**DIRECTIONS:** Check every line of the data below for "Type". Copy each one that has it.
====== EXTRACTED INFORMATION
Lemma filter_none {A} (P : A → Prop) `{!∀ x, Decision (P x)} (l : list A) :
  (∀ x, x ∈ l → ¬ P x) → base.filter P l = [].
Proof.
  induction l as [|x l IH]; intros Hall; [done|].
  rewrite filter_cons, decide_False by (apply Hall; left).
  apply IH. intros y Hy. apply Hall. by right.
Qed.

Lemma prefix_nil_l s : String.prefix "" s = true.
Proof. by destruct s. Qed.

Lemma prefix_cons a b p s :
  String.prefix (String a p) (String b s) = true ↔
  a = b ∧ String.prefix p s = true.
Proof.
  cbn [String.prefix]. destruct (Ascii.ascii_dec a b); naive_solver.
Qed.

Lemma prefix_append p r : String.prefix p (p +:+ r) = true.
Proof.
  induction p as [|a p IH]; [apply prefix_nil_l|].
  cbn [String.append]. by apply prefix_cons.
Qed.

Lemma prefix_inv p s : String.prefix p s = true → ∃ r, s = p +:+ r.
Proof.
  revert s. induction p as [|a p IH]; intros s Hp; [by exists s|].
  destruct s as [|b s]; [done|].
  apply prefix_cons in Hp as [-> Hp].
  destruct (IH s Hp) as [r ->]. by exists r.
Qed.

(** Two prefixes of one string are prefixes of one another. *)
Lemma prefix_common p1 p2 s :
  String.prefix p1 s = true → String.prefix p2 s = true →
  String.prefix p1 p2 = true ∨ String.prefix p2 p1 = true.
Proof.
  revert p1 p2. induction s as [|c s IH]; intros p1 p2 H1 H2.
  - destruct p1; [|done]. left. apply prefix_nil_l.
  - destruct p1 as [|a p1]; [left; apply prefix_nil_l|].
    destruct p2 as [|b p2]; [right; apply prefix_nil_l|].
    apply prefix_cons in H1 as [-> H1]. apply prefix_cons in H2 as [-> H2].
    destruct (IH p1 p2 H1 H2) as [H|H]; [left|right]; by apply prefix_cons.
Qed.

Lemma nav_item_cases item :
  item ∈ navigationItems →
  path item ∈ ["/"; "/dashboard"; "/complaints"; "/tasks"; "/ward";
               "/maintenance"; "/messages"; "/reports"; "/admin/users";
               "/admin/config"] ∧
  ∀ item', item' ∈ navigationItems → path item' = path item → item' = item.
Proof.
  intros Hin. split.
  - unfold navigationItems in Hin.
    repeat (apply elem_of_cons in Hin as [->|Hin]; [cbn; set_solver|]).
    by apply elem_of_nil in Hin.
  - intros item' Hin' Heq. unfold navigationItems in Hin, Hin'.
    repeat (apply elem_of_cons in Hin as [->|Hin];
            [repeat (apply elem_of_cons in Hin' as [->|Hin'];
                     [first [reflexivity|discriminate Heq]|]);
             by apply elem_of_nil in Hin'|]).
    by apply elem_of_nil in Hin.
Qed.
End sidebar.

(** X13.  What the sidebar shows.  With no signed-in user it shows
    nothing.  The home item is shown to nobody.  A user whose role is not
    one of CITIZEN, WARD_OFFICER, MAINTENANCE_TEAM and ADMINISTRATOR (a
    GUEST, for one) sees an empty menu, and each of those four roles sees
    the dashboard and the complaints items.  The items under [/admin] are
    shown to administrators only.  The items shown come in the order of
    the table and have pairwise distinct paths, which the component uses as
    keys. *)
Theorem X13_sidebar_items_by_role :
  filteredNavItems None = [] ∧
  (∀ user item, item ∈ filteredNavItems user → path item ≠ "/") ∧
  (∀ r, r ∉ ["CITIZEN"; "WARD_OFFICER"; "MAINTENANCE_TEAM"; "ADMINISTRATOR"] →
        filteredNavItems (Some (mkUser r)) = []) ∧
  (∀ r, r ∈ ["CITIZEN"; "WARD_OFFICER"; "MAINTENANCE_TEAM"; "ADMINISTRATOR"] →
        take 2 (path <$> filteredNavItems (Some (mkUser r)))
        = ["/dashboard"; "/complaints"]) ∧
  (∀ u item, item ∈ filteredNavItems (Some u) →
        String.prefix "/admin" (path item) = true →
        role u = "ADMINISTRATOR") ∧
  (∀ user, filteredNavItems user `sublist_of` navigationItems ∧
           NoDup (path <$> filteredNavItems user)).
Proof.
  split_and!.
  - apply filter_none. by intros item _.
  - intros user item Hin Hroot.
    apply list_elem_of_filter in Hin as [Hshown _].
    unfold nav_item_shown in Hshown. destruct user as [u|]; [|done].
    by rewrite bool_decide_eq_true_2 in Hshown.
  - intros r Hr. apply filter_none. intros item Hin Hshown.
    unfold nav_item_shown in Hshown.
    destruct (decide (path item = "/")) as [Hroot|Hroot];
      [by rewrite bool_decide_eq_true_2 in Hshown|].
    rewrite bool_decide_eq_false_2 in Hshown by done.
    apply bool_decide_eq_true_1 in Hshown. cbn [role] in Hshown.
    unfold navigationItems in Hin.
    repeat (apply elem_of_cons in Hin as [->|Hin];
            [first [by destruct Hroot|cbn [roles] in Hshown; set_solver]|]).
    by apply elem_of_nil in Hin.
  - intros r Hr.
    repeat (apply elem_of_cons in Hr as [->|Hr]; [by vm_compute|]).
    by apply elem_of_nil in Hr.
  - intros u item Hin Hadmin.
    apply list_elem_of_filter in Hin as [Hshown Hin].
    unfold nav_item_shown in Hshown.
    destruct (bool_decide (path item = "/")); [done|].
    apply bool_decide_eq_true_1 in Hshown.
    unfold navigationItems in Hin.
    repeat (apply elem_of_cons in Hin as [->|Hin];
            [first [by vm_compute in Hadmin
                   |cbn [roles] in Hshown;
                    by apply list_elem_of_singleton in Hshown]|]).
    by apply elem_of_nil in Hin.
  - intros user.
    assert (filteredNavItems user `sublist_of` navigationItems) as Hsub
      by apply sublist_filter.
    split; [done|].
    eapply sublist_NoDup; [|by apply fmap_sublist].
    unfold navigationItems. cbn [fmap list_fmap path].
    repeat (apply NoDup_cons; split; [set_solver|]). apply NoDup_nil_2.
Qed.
============
====== EXTRACTED INFORMATION
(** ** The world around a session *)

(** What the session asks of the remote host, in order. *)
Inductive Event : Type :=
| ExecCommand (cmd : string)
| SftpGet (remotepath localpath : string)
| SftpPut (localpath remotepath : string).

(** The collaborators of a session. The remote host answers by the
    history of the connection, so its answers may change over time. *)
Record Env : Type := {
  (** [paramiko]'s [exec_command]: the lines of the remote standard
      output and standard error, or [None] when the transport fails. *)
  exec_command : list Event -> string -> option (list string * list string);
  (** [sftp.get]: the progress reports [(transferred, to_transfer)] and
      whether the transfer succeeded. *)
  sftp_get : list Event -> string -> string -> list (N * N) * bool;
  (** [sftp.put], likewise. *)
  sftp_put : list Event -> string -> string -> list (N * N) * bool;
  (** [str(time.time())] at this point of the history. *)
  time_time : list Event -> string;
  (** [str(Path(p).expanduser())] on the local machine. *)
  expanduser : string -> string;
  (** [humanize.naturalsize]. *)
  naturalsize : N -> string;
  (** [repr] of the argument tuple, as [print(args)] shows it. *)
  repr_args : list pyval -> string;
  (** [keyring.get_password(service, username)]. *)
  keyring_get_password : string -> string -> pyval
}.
============
**TASK RESULT:**
Inductive Event : Type :=
Record Env : Type := {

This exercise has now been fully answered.